К русской речи: Идиоматика и семантика поэтического языка О. Мандельштама
Шрифт:
В самом деле, в акте перцепции строки мы осознаем, что она описывает звездное небо, которое антропоморфизируется и говорящему субъекту кажется разобщенным. Или он наделяет звездное небо тем, что переживает сам, – ощущением отсутствия воздуха, и все настолько отвратительно, что ему кажется: звезды не могут противостоять мраку («Нельзя дышать, и твердь кишит червями»). Говоря проще, мы понимаем, что «я» плохо, одиноко и тяжело. Мы, конечно, намеренно приводим ненаучные формулировки, пытаясь как-то отрефлексировать процесс понимания. Важно не это, а то, что понимание происходит и может происходить без актуализации произведения Лермонтова.
Но вот наше сознание сообразило, что здесь цитируется «Выхожу один я на дорогу…». Может быть, оно легко вспомнило цитату, может быть, воспоминанию предшествовало смутное ощущение чего-то знакомого и потом в голове что-то щелкнуло. В любом случае в мозге активизировался нейронный след лермонтовского текста – мы о нем вспомнили и еще какое-то время будем помнить, и пока мы будем его держать в актуальной памяти или в светлой зоне сознания, шедевр Лермонтова будет существовать,
Итак, текст Мандельштама напомнил нам о Лермонтове. Значит ли это, что «Выхожу один я на дорогу…» влияет на смысл «Концерта на вокзале»? Это зависит от практик чтения. Привычная интертекстуальная практика чтения Мандельштама подтолкнет нас к утвердительному ответу. Менее привычная мемориальная / «напоминательная» – к отрицательному («чужое слово» напомнило о предшествующем произведении и этим выполнило свою задачу).

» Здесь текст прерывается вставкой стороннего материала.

(** One run's worth of answers from outside, as finite scripts.  When
    [rx] is used up the peer has closed the connection, and when [net] is
    used up the resolver fails from then on.  A [read] that blocks for
    ever, a peer that is silent without closing and a resolver that goes
    on answering are runs without a world here: the bound of a loop is
    shown to be enough for the worlds there are, which says nothing of
    the loops of the program coming to an end in every run.  Memory other
    than the line buffer ([operator new], the strings of the library) is
    taken to be there. *)
Record World := mkWorld {
  rx : string;        (* bytes read(fd) still delivers; none left: read() <= 0 *)
  wr : list Z;        (* results of the coming write(fd) calls;
                         none left: the write is complete *)
  net : list (option (list Candidate));
                      (* answers of the coming getaddrinfo calls
                         ([None], or none left: it fails) *)
  heap : list bool;   (* whether the coming realloc calls succeed;
                         none left: they do *)
  clock : nat -> Time;  (* the successive readings of ros::Time::now() *)
  reads : nat;          (* how many readings were taken *)
  trace : list Event }. (* events so far, oldest first *)

Definition set_rx (s : string) (w : World) : World :=
  mkWorld s (wr w) (net w) (heap w) (clock w) (reads w) (trace w).
Definition set_peer (s : string) (l : list Z) (w : World) : World :=
  mkWorld s l (net w) (heap w) (clock w) (reads w) (trace w).
Definition set_net (l : list (option (list Candidate))) (w : World) : World :=
  mkWorld (rx w) (wr w) l (heap w) (clock w) (reads w) (trace w).
Definition set_heap (l : list bool) (w : World) : World :=
  mkWorld (rx w) (wr w) (net w) l (clock w) (reads w) (trace w).
Definition log (e : Event) (w : World) : World :=
  mkWorld (rx w) (wr w) (net w) (heap w) (clock w) (reads w) (trace w ++ [e]).
(** [__init__] of a subclass that sets [server_name], [server_description]
    and [handle_tool]: the three optional arguments are stored.  The
    [mcp.server.Server] object it also creates belongs to the transport and
    is not kept here. *)
Definition __init__ (server_name server_description : string)
    (handle_tool : string -> pydict -> M W pydict)
    (startup_hook : option (M W unit)) (health_check : option (M W Z))
    (error_handlers : option (list (pyclass * Server.recovery W)))
  : @Server.MCPServerBase W :=
  {| Server.server_name := server_name;
     Server.server_description := server_description;
     Server._startup_hook := startup_hook;
     Server._health_check := health_check;
     Server._error_handlers := or_empty error_handlers;
     Server.handle_tool := handle_tool |}.
End Construction.
End Construction.

(** ** A bench to run the definitions on

    The world is the list of lines written so far; the logger writes a
    line, the transport writes ["serving"] and returns. *)
Module Bench.
Import Server.

Definition W : Type := list string.

Definition logger_info (msg : string) (w : W) : W :=
  (w ++ ["INFO " +:+ msg])%list.

(** The text of [e] in a log line; the traceback printer writes a
    placeholder for an exception whose [__str__] raises. *)
Definition text_of (e : exc) : string :=
  match str e with
  | Ok s => s
  | Raise _ => "<exception str() failed>"
  end.

Definition logger_exception (msg : string) (e : exc) (w : W) : W :=
  (w ++ ["ERROR " +:+ msg +:+ ": " +:+ text_of e])%list.

Definition quoted (s : string) : string :=
  let q := String (Ascii.ascii_of_nat 34) EmptyString in q +:+ s +:+ q.

Definition render_scalar (v : pyval) : string :=
  match v with
  | VNone => "null"
  | VBool true => "true"
  | VBool false => "false"
  | VInt z => pretty z
  | VStr s => quoted s
  | _ => "..."
  end.

(** Stands in for [json.dumps] on the dicts of the examples: one level,
    entries in the order the map lists them, no escaping. *)
Definition sample_dumps (indent : option nat) (default_str : bool) (v : pyval)
  : result string :=
  match v with
  | VDict d =>
      Ok ("{" +:+
          String.concat ", "
            (List.map (fun kv => quoted kv.1 +:+ ": " +:+ render_scalar kv.2)
                      (map_to_list d)) +:+
          "}")
  | _ => Ok (render_scalar v)
  end.

Definition dest (flag : string) : string :=
  if String.eqb flag "--health-check" then "health_check"
  else if String.eqb flag "--skip-startup-hook" then "skip_startup_hook"
  else flag.

(** Stands in for [parser.parse_args()] with [sys.argv[1:] = argv]: every
    option of the parser becomes an attribute that tells whether the flag
    was given; an argument the parser does not know ends the process with
    status 2. *)
Definition parse_argv (argv : list string) (parser : ArgumentParser)
  : M W Namespace :=
  if forallb (fun a => existsb (String.eqb a) (options parser)) argv
  then ret (list_to_map
              (List.map (fun flag => (dest flag, existsb (String.eqb flag) argv))
                        (options parser)))
  else raise (SysExit 2).

Definition serve : M W unit := effect (fun w => (w ++ ["serving"])%list).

Допустим, Лермонтов влияет на смысл стихотворения Мандельштама. Мы можем решить вслед за Тарановским, что здесь – полемика. Можем, однако, предположить, что, наоборот, «я» Мандельштама чувствует то же одиночество и тоскливость, как и «я» Лермонтова, – и тут скорее согласие. Декорации меняются (мир в XX веке стал дисгармоничным), а природа поэта остается неизменной. Наверное, допустимы и какие-то другие соображения. На наш взгляд, они предельно субъективны, необязательны и в большей степени зависят от риторического устройства сопоставления, а не от объективного характера сходства и различий смысловых элементов. Поэтому их резонно счесть факультативными – каждый читатель сам для себя решает, влияет ли строка Лермонтова на смысл «Концерта на вокзале», и если да, то каким именно образом.
Скажем чуть по-другому: мы можем придать подобным наблюдениям характер научного знания, если наша цель заключается в реконструкции авторской психологии. Судя по тексту, автор думал то-то и то-то по таким-то причинам, и поэтому в произведении есть определенные смысловые оттенки. Может быть, для восстановления авторского замысла или реакции идеального читателя (здесь эти фигуры сближаются) такие построения резонны, но сообщает ли текст все эти оттенки сам по себе?
(Вновь напомним, что культура нуждается в субъективных прочтениях, и многие филологи делают их мастерски, глубоко и убедительно. Если что здесь и отстаивать, так это право читать по-другому.)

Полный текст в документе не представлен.